* [THE TASK] From the line containing "FileCommands.v" through the last line, print the records exactly and nothing else.
EXERCISE DATA: Begin
(* ===== verification/_CoqProject ===== *)
-Q . S2P
Prelude.v
Device.v
Ide.v
Str.v
Fat16.v
FatTable.v
FatDir.v
FatFile.v
FsSpec.v
FsTheorems.v
FsOverwrite.v
FsRefine.v
FsShadow.v
FsMore.v
FsBounds.v
FsFormat.v
Vga.v
VgaTheorems.v
Editor.v
EditorTheorems.v
Float64.v
BTreeMap.v
HashMap.v
Memory.v
Paging.v
PagingDemo.v
Executor.v
Lisp.v
LispTheorems.v
LispEval.v
LispEvalTheorems.v
LispSemantics.v
Shell.v
Kernel.v
Keyboard.v
Interrupts.v
InterruptTheorems.v
Startup.v
StartupTheorems.v
Power.v
Scheduling.v
Pong.v
Commands.v
Machine.v
Utf8.v
FileCommands.v
EditorSession.v
ShellTheorems.v
MachineTheorems.v
Boot.v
EXERCISE DATA: End
* [TASK OUTPUT]
FileCommands.v
EditorSession.v
ShellTheorems.v
MachineTheorems.v
Boot.v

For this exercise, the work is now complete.